___ Information shown

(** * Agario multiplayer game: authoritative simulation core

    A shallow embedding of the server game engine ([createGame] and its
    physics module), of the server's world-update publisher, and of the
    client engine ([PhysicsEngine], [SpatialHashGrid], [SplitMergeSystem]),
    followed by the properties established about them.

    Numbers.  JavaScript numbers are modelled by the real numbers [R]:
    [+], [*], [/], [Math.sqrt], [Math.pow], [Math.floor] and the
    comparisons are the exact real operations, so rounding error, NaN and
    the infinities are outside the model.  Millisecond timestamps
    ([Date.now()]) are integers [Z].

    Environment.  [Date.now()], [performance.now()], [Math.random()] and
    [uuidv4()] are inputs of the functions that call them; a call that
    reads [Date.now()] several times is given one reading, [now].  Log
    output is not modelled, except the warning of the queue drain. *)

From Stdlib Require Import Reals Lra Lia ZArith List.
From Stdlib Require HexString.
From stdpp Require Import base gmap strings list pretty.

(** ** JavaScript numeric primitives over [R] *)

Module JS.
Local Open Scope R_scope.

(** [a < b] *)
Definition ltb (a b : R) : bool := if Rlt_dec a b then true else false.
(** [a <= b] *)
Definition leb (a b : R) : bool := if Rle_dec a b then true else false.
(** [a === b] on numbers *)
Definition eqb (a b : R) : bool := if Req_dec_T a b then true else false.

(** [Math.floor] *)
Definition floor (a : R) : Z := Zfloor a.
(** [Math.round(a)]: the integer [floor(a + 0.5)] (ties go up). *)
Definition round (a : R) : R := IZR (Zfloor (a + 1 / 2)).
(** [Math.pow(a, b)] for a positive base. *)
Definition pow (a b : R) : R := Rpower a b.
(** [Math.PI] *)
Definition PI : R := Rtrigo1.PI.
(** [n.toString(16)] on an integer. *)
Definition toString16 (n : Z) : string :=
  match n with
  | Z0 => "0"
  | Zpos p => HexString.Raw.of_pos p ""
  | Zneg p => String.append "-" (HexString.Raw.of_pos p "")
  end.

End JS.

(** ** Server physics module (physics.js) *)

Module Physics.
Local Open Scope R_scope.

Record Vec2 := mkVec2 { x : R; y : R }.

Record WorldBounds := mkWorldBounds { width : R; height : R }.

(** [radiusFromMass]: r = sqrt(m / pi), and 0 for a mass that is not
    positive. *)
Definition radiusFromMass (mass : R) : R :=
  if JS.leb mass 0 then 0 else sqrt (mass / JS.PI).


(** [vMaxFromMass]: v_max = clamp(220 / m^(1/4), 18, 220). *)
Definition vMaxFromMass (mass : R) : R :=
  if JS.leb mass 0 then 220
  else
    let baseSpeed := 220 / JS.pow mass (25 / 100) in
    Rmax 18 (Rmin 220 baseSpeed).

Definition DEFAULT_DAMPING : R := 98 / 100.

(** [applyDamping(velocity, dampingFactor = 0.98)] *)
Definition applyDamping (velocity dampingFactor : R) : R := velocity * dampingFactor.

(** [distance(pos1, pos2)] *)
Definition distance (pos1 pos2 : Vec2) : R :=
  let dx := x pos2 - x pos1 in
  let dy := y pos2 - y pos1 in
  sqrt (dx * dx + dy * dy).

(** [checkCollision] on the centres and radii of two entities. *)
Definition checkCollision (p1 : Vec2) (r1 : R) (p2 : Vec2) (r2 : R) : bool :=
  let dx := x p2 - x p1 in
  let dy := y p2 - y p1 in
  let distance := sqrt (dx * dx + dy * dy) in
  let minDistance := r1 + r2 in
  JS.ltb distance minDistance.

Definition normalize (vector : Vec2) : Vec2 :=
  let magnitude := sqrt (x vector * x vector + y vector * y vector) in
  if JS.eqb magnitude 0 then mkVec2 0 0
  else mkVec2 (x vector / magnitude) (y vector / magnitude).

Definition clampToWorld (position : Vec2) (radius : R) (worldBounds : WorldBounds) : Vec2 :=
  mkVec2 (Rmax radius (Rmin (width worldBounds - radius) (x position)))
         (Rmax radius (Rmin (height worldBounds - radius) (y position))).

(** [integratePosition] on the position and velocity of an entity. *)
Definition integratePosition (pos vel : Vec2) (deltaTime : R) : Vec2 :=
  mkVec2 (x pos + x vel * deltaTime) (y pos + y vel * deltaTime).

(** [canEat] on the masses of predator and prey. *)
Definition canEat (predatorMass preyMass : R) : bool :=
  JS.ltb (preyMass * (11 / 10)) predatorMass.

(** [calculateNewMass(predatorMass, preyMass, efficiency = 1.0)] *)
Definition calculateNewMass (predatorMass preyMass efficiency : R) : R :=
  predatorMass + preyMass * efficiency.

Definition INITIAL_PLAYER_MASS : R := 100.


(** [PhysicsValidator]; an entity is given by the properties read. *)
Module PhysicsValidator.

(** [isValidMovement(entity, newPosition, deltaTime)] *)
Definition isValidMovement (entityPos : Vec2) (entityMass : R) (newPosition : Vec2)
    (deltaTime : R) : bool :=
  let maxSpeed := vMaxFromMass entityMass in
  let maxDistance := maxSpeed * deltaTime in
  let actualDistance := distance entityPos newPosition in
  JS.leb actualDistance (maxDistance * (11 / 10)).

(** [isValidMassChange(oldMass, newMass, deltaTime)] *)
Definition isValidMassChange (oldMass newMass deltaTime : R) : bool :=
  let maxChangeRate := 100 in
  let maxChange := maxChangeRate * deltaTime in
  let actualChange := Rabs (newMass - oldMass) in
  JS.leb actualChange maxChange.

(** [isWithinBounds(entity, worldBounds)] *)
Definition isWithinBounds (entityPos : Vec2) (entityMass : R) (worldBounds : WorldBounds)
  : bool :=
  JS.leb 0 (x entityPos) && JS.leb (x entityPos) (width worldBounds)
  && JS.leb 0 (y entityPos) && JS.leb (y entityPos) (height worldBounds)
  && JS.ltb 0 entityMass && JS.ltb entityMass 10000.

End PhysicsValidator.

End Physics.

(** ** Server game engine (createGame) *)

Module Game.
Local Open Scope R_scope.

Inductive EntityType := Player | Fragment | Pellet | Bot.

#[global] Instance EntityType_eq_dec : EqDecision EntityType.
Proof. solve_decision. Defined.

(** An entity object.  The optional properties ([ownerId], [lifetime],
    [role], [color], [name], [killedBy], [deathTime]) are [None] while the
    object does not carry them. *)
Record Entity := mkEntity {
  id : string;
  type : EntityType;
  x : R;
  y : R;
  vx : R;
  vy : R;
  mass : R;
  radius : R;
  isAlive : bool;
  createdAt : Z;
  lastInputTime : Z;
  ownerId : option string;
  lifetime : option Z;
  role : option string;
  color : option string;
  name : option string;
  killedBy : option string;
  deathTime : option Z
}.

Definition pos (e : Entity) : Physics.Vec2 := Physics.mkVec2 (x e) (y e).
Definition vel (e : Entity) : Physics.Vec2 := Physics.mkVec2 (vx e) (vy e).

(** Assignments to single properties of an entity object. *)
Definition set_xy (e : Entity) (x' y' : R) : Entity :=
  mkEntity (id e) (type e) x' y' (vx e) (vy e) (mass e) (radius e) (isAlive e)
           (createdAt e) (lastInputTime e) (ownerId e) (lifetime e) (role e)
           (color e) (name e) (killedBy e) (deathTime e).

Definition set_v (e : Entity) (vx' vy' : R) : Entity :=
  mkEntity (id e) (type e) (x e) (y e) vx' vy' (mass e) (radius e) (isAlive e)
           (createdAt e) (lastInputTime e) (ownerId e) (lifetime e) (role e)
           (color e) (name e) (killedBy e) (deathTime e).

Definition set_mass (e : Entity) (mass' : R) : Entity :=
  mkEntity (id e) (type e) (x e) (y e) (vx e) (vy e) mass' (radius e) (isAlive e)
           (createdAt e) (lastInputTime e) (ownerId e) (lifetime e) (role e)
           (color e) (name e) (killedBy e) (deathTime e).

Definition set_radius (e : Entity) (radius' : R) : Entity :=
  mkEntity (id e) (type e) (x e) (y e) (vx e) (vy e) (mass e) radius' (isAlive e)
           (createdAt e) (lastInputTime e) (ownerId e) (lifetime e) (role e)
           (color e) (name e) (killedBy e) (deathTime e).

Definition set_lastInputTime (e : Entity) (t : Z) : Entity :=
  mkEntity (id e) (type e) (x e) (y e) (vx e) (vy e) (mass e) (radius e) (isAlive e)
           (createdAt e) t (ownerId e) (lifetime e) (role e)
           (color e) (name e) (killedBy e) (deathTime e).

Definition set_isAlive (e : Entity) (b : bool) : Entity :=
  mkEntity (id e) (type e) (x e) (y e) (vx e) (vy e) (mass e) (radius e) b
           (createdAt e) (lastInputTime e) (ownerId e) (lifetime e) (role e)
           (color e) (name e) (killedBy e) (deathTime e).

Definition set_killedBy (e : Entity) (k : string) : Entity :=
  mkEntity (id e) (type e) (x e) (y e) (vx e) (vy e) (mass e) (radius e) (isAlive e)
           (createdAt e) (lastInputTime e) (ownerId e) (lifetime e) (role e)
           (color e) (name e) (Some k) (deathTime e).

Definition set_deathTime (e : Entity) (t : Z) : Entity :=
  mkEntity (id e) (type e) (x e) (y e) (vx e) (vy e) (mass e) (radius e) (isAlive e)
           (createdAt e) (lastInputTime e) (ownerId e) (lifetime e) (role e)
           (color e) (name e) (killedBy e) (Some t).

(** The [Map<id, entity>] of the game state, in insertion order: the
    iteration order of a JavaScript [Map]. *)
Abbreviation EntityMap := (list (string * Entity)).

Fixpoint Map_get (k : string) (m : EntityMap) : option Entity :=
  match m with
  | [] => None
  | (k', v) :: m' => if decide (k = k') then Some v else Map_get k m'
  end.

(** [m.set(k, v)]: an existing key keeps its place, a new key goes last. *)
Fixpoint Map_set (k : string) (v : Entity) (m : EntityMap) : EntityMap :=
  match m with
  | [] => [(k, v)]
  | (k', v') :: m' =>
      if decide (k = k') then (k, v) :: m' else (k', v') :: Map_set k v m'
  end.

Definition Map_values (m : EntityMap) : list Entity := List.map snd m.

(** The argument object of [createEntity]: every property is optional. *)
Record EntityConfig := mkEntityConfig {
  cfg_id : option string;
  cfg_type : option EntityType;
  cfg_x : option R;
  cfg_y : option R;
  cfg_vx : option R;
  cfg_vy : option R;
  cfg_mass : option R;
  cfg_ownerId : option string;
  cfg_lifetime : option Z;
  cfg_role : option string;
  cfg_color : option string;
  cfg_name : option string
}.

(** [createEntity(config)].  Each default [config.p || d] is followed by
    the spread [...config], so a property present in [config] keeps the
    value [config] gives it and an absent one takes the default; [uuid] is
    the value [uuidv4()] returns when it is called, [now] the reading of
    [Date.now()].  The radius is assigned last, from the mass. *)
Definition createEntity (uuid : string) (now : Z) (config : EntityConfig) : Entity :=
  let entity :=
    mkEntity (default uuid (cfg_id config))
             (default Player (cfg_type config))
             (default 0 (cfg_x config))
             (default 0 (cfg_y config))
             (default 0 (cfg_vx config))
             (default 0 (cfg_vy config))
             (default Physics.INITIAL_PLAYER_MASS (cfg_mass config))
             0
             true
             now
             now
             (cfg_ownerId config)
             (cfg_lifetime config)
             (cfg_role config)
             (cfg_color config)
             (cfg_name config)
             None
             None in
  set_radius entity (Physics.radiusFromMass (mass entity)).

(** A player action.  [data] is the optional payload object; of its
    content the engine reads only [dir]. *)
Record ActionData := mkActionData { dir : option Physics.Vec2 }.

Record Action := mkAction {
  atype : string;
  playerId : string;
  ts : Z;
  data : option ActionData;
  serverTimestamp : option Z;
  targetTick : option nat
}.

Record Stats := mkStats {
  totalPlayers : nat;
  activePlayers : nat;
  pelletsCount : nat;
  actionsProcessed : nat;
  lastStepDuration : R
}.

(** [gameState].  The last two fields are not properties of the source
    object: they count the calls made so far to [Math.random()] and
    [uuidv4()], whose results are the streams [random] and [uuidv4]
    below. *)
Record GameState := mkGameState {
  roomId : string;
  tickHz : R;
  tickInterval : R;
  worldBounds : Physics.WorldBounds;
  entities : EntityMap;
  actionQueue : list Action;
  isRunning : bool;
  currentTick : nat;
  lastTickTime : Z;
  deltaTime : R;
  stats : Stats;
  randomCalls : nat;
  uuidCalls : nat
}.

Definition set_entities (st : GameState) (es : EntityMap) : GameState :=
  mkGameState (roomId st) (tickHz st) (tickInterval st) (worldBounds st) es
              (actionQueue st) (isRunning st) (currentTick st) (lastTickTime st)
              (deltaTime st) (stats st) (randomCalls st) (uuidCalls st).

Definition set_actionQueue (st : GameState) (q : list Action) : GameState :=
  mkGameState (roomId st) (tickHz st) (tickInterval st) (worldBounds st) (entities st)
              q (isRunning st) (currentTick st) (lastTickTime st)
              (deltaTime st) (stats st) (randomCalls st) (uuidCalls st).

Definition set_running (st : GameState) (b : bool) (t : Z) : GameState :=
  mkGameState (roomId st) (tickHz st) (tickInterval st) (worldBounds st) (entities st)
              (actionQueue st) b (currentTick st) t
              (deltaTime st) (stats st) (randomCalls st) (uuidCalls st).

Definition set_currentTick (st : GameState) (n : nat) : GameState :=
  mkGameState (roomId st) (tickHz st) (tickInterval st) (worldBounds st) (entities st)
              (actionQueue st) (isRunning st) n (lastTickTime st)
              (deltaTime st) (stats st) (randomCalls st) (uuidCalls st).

______

Work to be completed – Please transcribe exactly the lines above from the line that has "(worldBounds st) es" up to and including the line that has "(actionQueue st) b"; no other line belongs in the answer.

Expected answer –
  mkGameState (roomId st) (tickHz st) (tickInterval st) (worldBounds st) es
              (actionQueue st) (isRunning st) (currentTick st) (lastTickTime st)
              (deltaTime st) (stats st) (randomCalls st) (uuidCalls st).

Definition set_actionQueue (st : GameState) (q : list Action) : GameState :=
  mkGameState (roomId st) (tickHz st) (tickInterval st) (worldBounds st) (entities st)
              q (isRunning st) (currentTick st) (lastTickTime st)
              (deltaTime st) (stats st) (randomCalls st) (uuidCalls st).

Definition set_running (st : GameState) (b : bool) (t : Z) : GameState :=
  mkGameState (roomId st) (tickHz st) (tickInterval st) (worldBounds st) (entities st)
              (actionQueue st) b (currentTick st) t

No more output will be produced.